According to the Association of the Luxembourg Fund Industry’s chairman, Denise Voss, the grand duchy is building front office expertise in alternative, non-Ucits funds to go with its long-standing back and middle office capability. “Luxembourg has substantial experience as a place to domicile and distribute funds, and as a risk management hub, but more and more it is becoming known as a front office jurisdiction, with increasing numbers of portfolio managers working here,” she told the Alfi PERE Conference on 20 November. Private equity funds were the focus of the conference on Tuesday, with real estate in the spotlight on Wednesday.
Alfi has calculated that the alternative fund sector in Luxembourg had more than €705bn assets under management at the end of September 2018, out of a total of €4,280bn for the industry as a whole. A total of 575 reserved alternative investment funds are now inexistence, substantial growth for this streamlined product since it was launched in 2016.“This success is due to the increasing role of asset management in financing projects and economic growth,” she added.

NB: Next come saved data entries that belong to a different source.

(* ===== verification/Alternatives.v ===== *)
(** * Binaries for other platforms (pkg/alternatives/provider.go,
    provider_default.go)

    The imp inside of a container or a pod is the program itself, built for the
    platform of the host: the provider finds it, or downloads it and keeps it.
    Files are those of GoOs.v; HTTP and the formats of archives are
    parameters. *)
From stdpp Require Import prelude gmap strings.
From Stdlib Require Import NArith ZArith Ascii.
From S2P Require Import Prelude GoBytes GoPath EtcUnix GoOs Errors SysValues Templates ConfValues ConfParts.

(** ** The outside *)

(** [Running] is not an error of the program: it stands for a call that has not
    returned after the steps that were counted. *)
Inductive alt_cause : Type :=
  | OfSystem (e : user_error)
  | OfTemplate (e : tmpl_error)
  | OfLibrary (code : N)
  | Running.
Abbreviation alt_error := (error alt_cause).

(** A reader: what it gives, and the error it ends with, if it is not the end. *)
Definition stream : Type := bytes * option alt_error.

(** A request and its response, with the status and the body; the formats of
    archives. An archive of tar is the entries that can be read one after
    another, and the error behind them, if it is not the end. *)
Class HttpLib `{UrlParser} := {
  url_Path : url → bytes;
  http_NewRequest : url → option alt_error;
  http_Do : url → outcome alt_error (N * stream);
  gzip_NewReader : stream → outcome alt_error stream;
  tar_entries : stream → list (bytes * stream) * option alt_error;
  zip_Open : bytes → bytes → outcome alt_error stream;
  os_Executable : outcome alt_error bytes;
}.

(** [path.Ext] *)
Fixpoint path_ext_rev (rev_path ext : bytes) : bytes :=
  match rev_path with
  | [] => []
  | c :: rest =>
      if Ascii.eqb c "/"%char then []
      else if Ascii.eqb c "."%char then c :: ext
      else path_ext_rev rest (c :: ext)
  end.
Definition path_Ext (path : bytes) : bytes := path_ext_rev (rev path) [].

(** ** What the templates of the configuration are rendered with *)

Record alternativeResolutionContext : Type := mkResolutionContext {
  ar_os : N;
  ar_arch : N;
  ar_version : bytes;
}.
Definition resolution_Ext (this : alternativeResolutionContext) : bytes :=
  if (ar_os this =? OsWindows)%N then b ".exe" else [].
Definition resolution_PackageExt (this : alternativeResolutionContext) : bytes :=
  if (ar_os this =? OsWindows)%N then b ".zip" else b ".tgz".
Lemma os_mkdir_all_files path w p c : path ≠ [] →
  node_of (os_mkdir_all path w).2 p = Some (File c) → node_of w p = Some (File c).
Proof. intros Hp. apply mkdirs_files, Forall_forall. intros q Hin. by eapply resolve_prefix. Qed.
End directories.

(** ** The keys of the host stay what they are *)

Section claims.
Context {reader signer public : Type} `{KL : KeyLib reader signer public} `{!KeyLibLaws reader signer public} `{OsHost}.
Implicit Types (s : signer) (fn : bytes) (w : world).

(** A host on which a path is absolute or below the working directory, files can
    be read, and a write without an error is whole. *)
Class FairHost : Prop := {
  fair_cwd : is_abs os_cwd = true;
  fair_reads w fn : os_refuses w (OpOpen fn false) = None;
  fair_writes p old data n : os_write p old data = (n, None) → n = length data;
}.
Context `{!FairHost}.

(** The same public key, and the same to a restriction. *)
Definition same_key s s' : Prop := public_of s' = public_of s ∧ inner (presented_of s') = inner (presented_of s).

(** The file has the key. *)
Definition file_key w fn s : Prop := ∃ content s', node_at w fn = Some (File content)
  ∧ ssh_ParseRawPrivateKey content = Ok (Signs s') ∧ same_key s s' ∧ ssh_NewSignerFromKey s' = None.

Lemma file_key_kept w w' fn s : kept w w' → file_key w fn s → file_key w' fn s.
Proof. intros Hk (c & s' & Hn & Hs). exists c, s'. split; [by apply Hk|done]. Qed.

Lemma path_dir_some fn : path_dir fn ≠ [].
Proof. unfold path_dir, path_clean. case_match; [done|]. by case_match. Qed.

Lemma os_ReadFile_eq fn w : os_ReadFile fn w
  = (match node_at w fn with Some (File c) => Ok c | Some Dir => Err EISDIR | None => Err (missing w fn) end, w).
Proof.
  unfold os_ReadFile, os_open, unless_refused, mbind, eff_bind, read_opened. rewrite fair_reads.
  by destruct (node_at w fn) as [[]|] eqn:Hn; rewrite ?Hn.
Qed.

Lemma PrivateKeyFromSdk_ok s s' : PrivateKeyFromSdk s = Ok s' → s' = s ∧ ssh_NewSignerFromKey s = None.
Proof. unfold PrivateKeyFromSdk. case_match; [done|]. by intros [= <-]. Qed.

Lemma bound_signer (m : outcome key_error signer) s : wrapped (sdk ← m; PrivateKeyFromSdk sdk) = Ok s →
  ssh_NewSignerFromKey s = None.
Proof. destruct m as [s'| |]; cbn; try done. unfold PrivateKeyFromSdk. case_match eqn:Hs; cbn; [done|]. by intros [= <-]. Qed.

Lemma GenerateKey_signer req rand s : GenerateKey req rand = Ok s → ssh_NewSignerFromKey s = None.
Proof.
  unfold GenerateKey. repeat case_match; try done; try apply bound_signer.
  unfold generateEcdsa. case_match; [apply bound_signer|done].
Qed.

Lemma MarshalPemBlock_back s block : MarshalPemBlock s = Ok block →
  ∃ s', ssh_ParseRawPrivateKey (pem_Encode block) = Ok (Signs s') ∧ same_key s s'.
Proof.
  unfold MarshalPemBlock. case_match; [|apply marshaled_back]. intros [= <-]. by apply ed25519_back.
Qed.

(** An opened file that was not there is empty; one that was is unchanged. *)
Lemma opened_rw fn w w' : os_open fn true w = (Ok tt, w') → resolve fn ≠ b "/" ∧
  ((∃ c, node_at w fn = Some (File c) ∧ w' = w) ∨ node_at w fn = None ∧ w' = set_node fn (File []) w).
Proof.
  intros Ho. assert (resolve fn ≠ b "/") as Hr.
  { intros Hr. apply unless_refused_inv in Ho as [Ho|(_ & e & ?)]; [|done].
    assert (node_at w fn = Some Dir) as Hn by (unfold node_at, node_of; by rewrite Hr). by rewrite Hn in Ho. }
  split; [done|]. apply unless_refused_inv in Ho as [Ho|(_ & e & ?)]; [|done].
  destruct (node_at w fn) as [[|c]|] eqn:Hn; [done| |].
  - injection Ho as <-. left. by exists c.
  - cbn [andb] in Ho. case_match; [|done]. injection Ho as <-. by right.
Qed.

Lemma WriteSshPrivateKey_ok s fn w w' : resolve fn ≠ b "/" → os_content w fn = [] →
  WriteSshPrivateKey s fn w = (Ok tt, w') →
  ∃ block, MarshalPemBlock s = Ok block ∧ w' = set_node fn (File (pem_Encode block)) w.
Proof.
  intros Hr Hc. unfold WriteSshPrivateKey. destruct (MarshalPemBlock s) as [block| |]; try done. rewrite Hc.
  destruct (os_write _ _ _) as [n [e|]] eqn:Hw; [done|]. apply fair_writes in Hw as ->. intros [= <-].
  exists block. split; [done|]. by rewrite firstn_all, drop_nil, app_nil_r.
Qed.

Lemma set_node_twice fn n n' w : set_node fn n (set_node fn n' w) = set_node fn n w.
Proof. unfold set_node. cbn. by rewrite insert_insert_eq. Qed.

Lemma CreateFile_ok req rand fn s w w' : node_at w fn = None → CreateFile req rand fn w = (Ok s, w') →
  kept w w' ∧ file_key w' fn s.
Proof.
  intros Hn Hc. apply eff_bind_ok_inv in Hc as (pk & w1 & Hg & Hc). injection Hg as Hg <-.
  apply eff_bind_ok_inv in Hc as ([] & w1 & Hm & Hc). injection Hm as Hm.
  apply eff_bind_ok_inv in Hc as ([] & w2 & Ho & Hc). apply eff_bind_ok_inv in Hc as ([] & w3 & Hw & Hc).
  injection Hc as -> <-. pose proof (os_mkdir_all_kept fair_cwd (path_dir fn) w (path_dir_some fn)) as Hk.
  assert (os_open fn true w1 = (Ok tt, w2)) as Ho' by (revert Ho; unfold on_files; repeat case_match; congruence).
  assert (WriteSshPrivateKey s fn w2 = (Ok tt, w3)) as Hw' by (revert Hw; unfold wrapping; repeat case_match; congruence).
  apply opened_rw in Ho' as [Hr [(c & Hf & ->)|[Hf ->]]].
  { subst w1. apply (os_mkdir_all_files fair_cwd) in Hf; [|apply path_dir_some]. unfold node_at in Hn. congruence. }
  apply WriteSshPrivateKey_ok in Hw' as (block & Hb & ->); [|done|unfold os_content; by rewrite node_at_set, bytes_eqb_refl].
  rewrite set_node_twice. split.
  - subst w1. etrans; [exact Hk|]. by apply kept_set_node.
  - apply MarshalPemBlock_back in Hb as (s' & Hp & Hs). exists (pem_Encode block), s'.
    rewrite node_at_set, bytes_eqb_refl by done. split_and!; try done.
    rewrite (signer_public s) by apply Hs. by eapply GenerateKey_signer.
Qed.

Lemma missing_at w fn e : is_not_exist e = true → os_ReadFile fn w = (Err e, w) → node_at w fn = None.
Proof. rewrite os_ReadFile_eq. destruct (node_at w fn) as [[]|]; [|done..]. by intros He [= <-]. Qed.

Lemma EnsureKeyFile_ok fn req rand s w w' : EnsureKeyFile fn req rand w = (Ok s, w') → kept w w' ∧ file_key w' fn s.
Proof.
  unfold EnsureKeyFile. destruct (os_ReadFile fn w) as [[raw|e|] w1] eqn:Hr; [| |done];
    pose proof Hr as Hr'; rewrite os_ReadFile_eq in Hr'; injection Hr' as Hn <-.
  - destruct (node_at w fn) as [[|c]|] eqn:Hf; [done| |done]. injection Hn as ->.
    intros [= Hp <-]. split; [done|]. repeat case_match; try done.
    apply PrivateKeyFromSdk_ok in Hp as [-> Hs]. by exists raw, s0.
  - destruct (is_not_exist e) eqn:He; [|done]. apply CreateFile_ok. by eapply missing_at.
Qed.

Lemma EnsureKeyFile_again fn req rand s w : file_key w fn s →
  ∃ s', EnsureKeyFile fn req rand w = (Ok s', w) ∧ same_key s s'.
Proof.
  intros (c & s' & Hn & Hp & Hs & Hok). exists s'. split; [|done]. unfold EnsureKeyFile. rewrite os_ReadFile_eq, Hn.
  by rewrite Hp; unfold PrivateKeyFromSdk; rewrite Hok.
Qed.

Lemma Keys_KeyAllowed_inner restrictions k k' : inner k = inner k' →
  Keys_KeyAllowed restrictions k = Keys_KeyAllowed restrictions k'.
Proof.
  intros Hi. unfold Keys_KeyAllowed. by rewrite !RsaRestriction_KeyAllowed_inner, !DsaRestriction_KeyAllowed_inner,
    !EcdsaRestriction_KeyAllowed_inner, !Ed25519Restriction_KeyAllowed_inner, Hi.
Qed.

While times are good, and global business is booming, the first speaker offered a reality check. “We know in Luxembourg how fast things can change, as the once mighty steel industry is now a shadow of its former self, a change that happened in just over a decade,” said Michael Jackson, a partner with Mangrove Capital Partners, one of Luxembourg’s leading venture capital firms. He warned that the VC industry was not immune to disruption.
One potential danger is how attitudes will change. For all the talk of “millennials” in the industry being an “other” group, Jackson pointed out that when these people aged less than 35 years put on a suit they are just like everyone else. “In ten years time 70% of the workforce will be digital natives,” he pointed out, so working practices have to change to attract staff and clients.
He showed a word-cloud of what the younger generation want from their businesses. The key words are: integrity, teamwork, excellence, honesty, and respect. Transparency is needed to prove to the outside world that these ideals are being met. “Most PE and VC firms don’t disclosure their underlying assets or explain how the investments are doing,” he said.
He pointed to a case in the UK where the Church of England was criticised for investing through a fund of private equity funds into the “payday lender” Wonga. This firm has been criticised by NGOs for potentially encouraging people to amass high levels of debt. It’s the kind of investment the church would not have wished to be associated with, but did so blindly.
Moreover, with crowd funding in Asia now raising an estimated $200bn per year, Jackson warned that technology is also snapping at the heels of the PE industry. So enjoy the good times, but keep your eyes open for disruptive forces.